Los medios de comunicación se hacen eco de las imágenes de los derbis jugados, fotos de goles, momentos deportivos importantes. Pero también otro tipo de imágenes desagradables, como hechos de violencia en las tribunas, tal sucedió en el clásico rosarino: donde hubo muchas fotos antes del partido pidiendo por un clásico sin violencia, pero fue solo para la foto. Cuando la pelota comenzó a rodar y las emociones subieron de intensidad, más cuando el resultado fue el negativo, algunos de los simpatizantes o hinchas generaron los disturbios que ya vimos. Lo único para destacar es que sigue siendo una minoría la que da el pésimo ejemplo.

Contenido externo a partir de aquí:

(* ===== verification/LogThms.v ===== *)
(** * Crash safety of the log

    A crash keeps a prefix of the block writes and loses memory; the machine
    then boots and runs [initlog]. Whatever the crash point, and however many
    further crashes interrupt recovery itself, a transaction is applied to the
    data blocks completely or not at all. *)

From S2P Require Import Prelude.
From S2P Require Import Machine.
From S2P Require Import Bio.
From S2P Require Import BioSpec.
From S2P Require Import Log.
From S2P Require Import LogSpec.
#[local] Open Scope Z_scope.

(** ** Disks with a log *)

(** The disk after recovery. *)
Definition recovered (start : Z) (f : Z → list Z) : Z → list Z := apply_writes (recover_writes start f) f.

(** A disk whose log can be recovered, with result [V] on the data blocks. *)
Record recovers (start size : Z) (V f : Z → list Z) : Prop := {
  rc_head : head_ok start size (f start);
  rc_len : length (f start) = Z.to_nat BSIZE;
  rc_view : ∀ x, ¬ (start ≤ x < start + size) → recovered start f x = V x
}.

Lemma apply_writes_agree ws f g x :
  x ∈ ws.*1 ∨ f x = g x → apply_writes ws f x = apply_writes ws g x.
Proof.
  revert f g. induction ws as [|[y d] ws IH]; intros f g H.
  { destruct H as [H|H]; [by apply elem_of_nil in H|done]. }
  cbn [apply_writes fold_left fst snd]. apply (IH (fset y d f) (fset y d g)).
  destruct (decide (x = y)) as [->|Hn]; [right; by rewrite !fset_eq|].
  destruct H as [[->|H]%elem_of_cons|H]; [done|by left|right]. by rewrite !fset_ne.
Qed.

Lemma apply_writes_one x d f : apply_writes [(x, d)] f = fset x d f.
Proof. done. Qed.

Lemma zip_fst (bs : list Z) (ds : list (list Z)) : length ds = length bs → (zip bs ds).*1 = bs.
Proof. intros. apply fst_zip. lia. Qed.

(** A cleared header lists nothing. *)
Lemma head_blocks_empty d : head_n d = 0 → head_blocks d = [].
Proof. intros H. unfold head_blocks. by rewrite H. Qed.
Lemma recovered_empty start f x : head_n (f start) = 0 → x ≠ start → recovered start f x = f x.
Proof.
  intros H Hx. unfold recovered, recover_writes. rewrite (head_blocks_empty _ H). simpl. by rewrite fset_ne.
Qed.
Lemma head_n_cleared d : length d = Z.to_nat BSIZE → head_n (put32 d 0 0) = 0 ∧ length (put32 d 0 0) = Z.to_nat BSIZE.
Proof.
  intros H. split.
  - unfold head_n. rewrite get_put32_eq by (rewrite H; unfold BSIZE; lia). done.
  - rewrite length_put32; [done|]. rewrite H. unfold BSIZE. lia.
Qed.
Lemma head_ok_empty start size d :
  head_n d = 0 → 0 < size ≤ 30 → 0 ≤ start < 2 ^ 31 - 30 → head_ok start size d.
Proof.
  intros H Hs Hst. pose proof (head_blocks_empty d H) as E.
  split; rewrite ?E; [lia|lia|lia|apply NoDup_nil_2|by intros b Hb%elem_of_nil].
Qed.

Una de las cosas que llama la atención, y las cámaras buscan captar, son las famosas “arengas”, donde se busca preparar emocionalmente a los jugadores para salir a la cancha. Últimamente se escuchó una arenga de la reserva de Newell´s. Las palabras son muy elocuentes: “Hay que matarlos, pisarle la cabeza… dejarlos tirados”. Si bien se trata solo de unas palabras, pero que  reflejan el grado de violencia que después se traslada a las tribunas o viceversa, es un espejo de una parte de la sociedad que entiende el fútbol o los clásicos como de “vida o muerte”. En esto cabe la responsabilidad en sus formadores de poder dar no solo otro mensaje sino otro ejemplo en sus vivencias de lo que significan los clásicos.

Los planteles que sufrieron derrotas tendrán que poner la cabeza en su propio equipo, en sus fortalezas y trabajar sobre sus “debilidades”, para lo que resta del campeonato. Aclaración: no se sale con “arengas”, se sale con trabajo, humildad, esfuerzo y profesionalismo de forma interdisciplinaria, por ejemplo desde la psicología que pocas veces se tiene en cuenta o que muchos equipos se resisten a trabajar; hoy vemos lo importante que es para el fútbol de elite.

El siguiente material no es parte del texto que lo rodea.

(** [addr] is the block of the file at [bn], 0 on a full disk; the contents of
    the file stay, and at most [n] blocks were added to the transaction. *)
Definition bmap_post (n : nat) (dev : Z) s bs c d i (sz bn addr : Z) s' : Prop := ∃ bs' c',
  touches i s s' ∧ tx dev s' bs' ∅ c' d ∧ bitmap_ok s' c' ∧ file_ok s' (inodes s' !!! i) c' sz ∧
  (∀ b, 0 ≤ b < MAXFILE → fblock (inodes s' !!! i) c' b = fblock (inodes s !!! i) c b) ∧
  (length bs' ≤ length bs + n)%nat ∧
  ((addr = 0 ∧ full s' c') ∨ (addr ≠ 0 ∧ faddr (inodes s' !!! i) c' bn = addr ∧ (addr ∈ bs' ∨ (faddr (inodes s !!! i) c bn = addr ∧ bs' = bs)))).

(** A state described for [bmap]: the transaction, the disk layout and the file. *)
Record file_txw {w : bool} (dev : Z) s bs c d (i : nat) (sz : Z) : Prop := {
  ft_tx : txw (w := w) dev s bs ∅ c d;
  ft_layout : layout s;
  ft_bitmap : bitmap_ok s c;
  ft_file : file_ok s (inodes s !!! i) c sz;
  ft_index : (i < length (inodes s))%nat;
  ft_dev : i_dev (inodes s !!! i) = dev
}.
Notation file_tx := (file_txw (w := true)).

(** No block was added. *)
Lemma bmap_unchanged n dev s s' bs c d i sz bn addr :
  file_tx dev s bs c d i sz → geo s s' → inodes s' = inodes s → tx dev s' bs ∅ c d →
  (addr = 0 ∧ full s c) ∨ (addr ≠ 0 ∧ faddr (inodes s !!! i) c bn = addr) → bmap_post n dev s bs c d i sz bn addr s'.
Proof.
  intros [_ _ Hb F _ _] G Ei T Ha. exists bs, c. rewrite Ei. split; [by apply touches_same|]. split; [done|].
  split; [by eapply bitmap_ok_geo|]. split; [by eapply file_ok_geo|]. split; [done|]. split; [lia|].
  destruct Ha as [[-> Hf]|[Hn Ha]]; [left|right; auto]. split; [done|]. intros j. rewrite (proj1 G). apply Hf.
Qed.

A los equipos que obtuvieron la victoria o un empate con sabor positivo en los clásicos, posiblemente el efecto posclásico les dará un plus y oxígeno que les permitirá jugar lo que resta del torneo con un ánimo en alza, buscando terminar de la mejor manera posible.

Los clásicos son y seguirán siendo partidos muy importantes, pero nunca serán de “vida o muerte” como algunos pretenden trasmitir.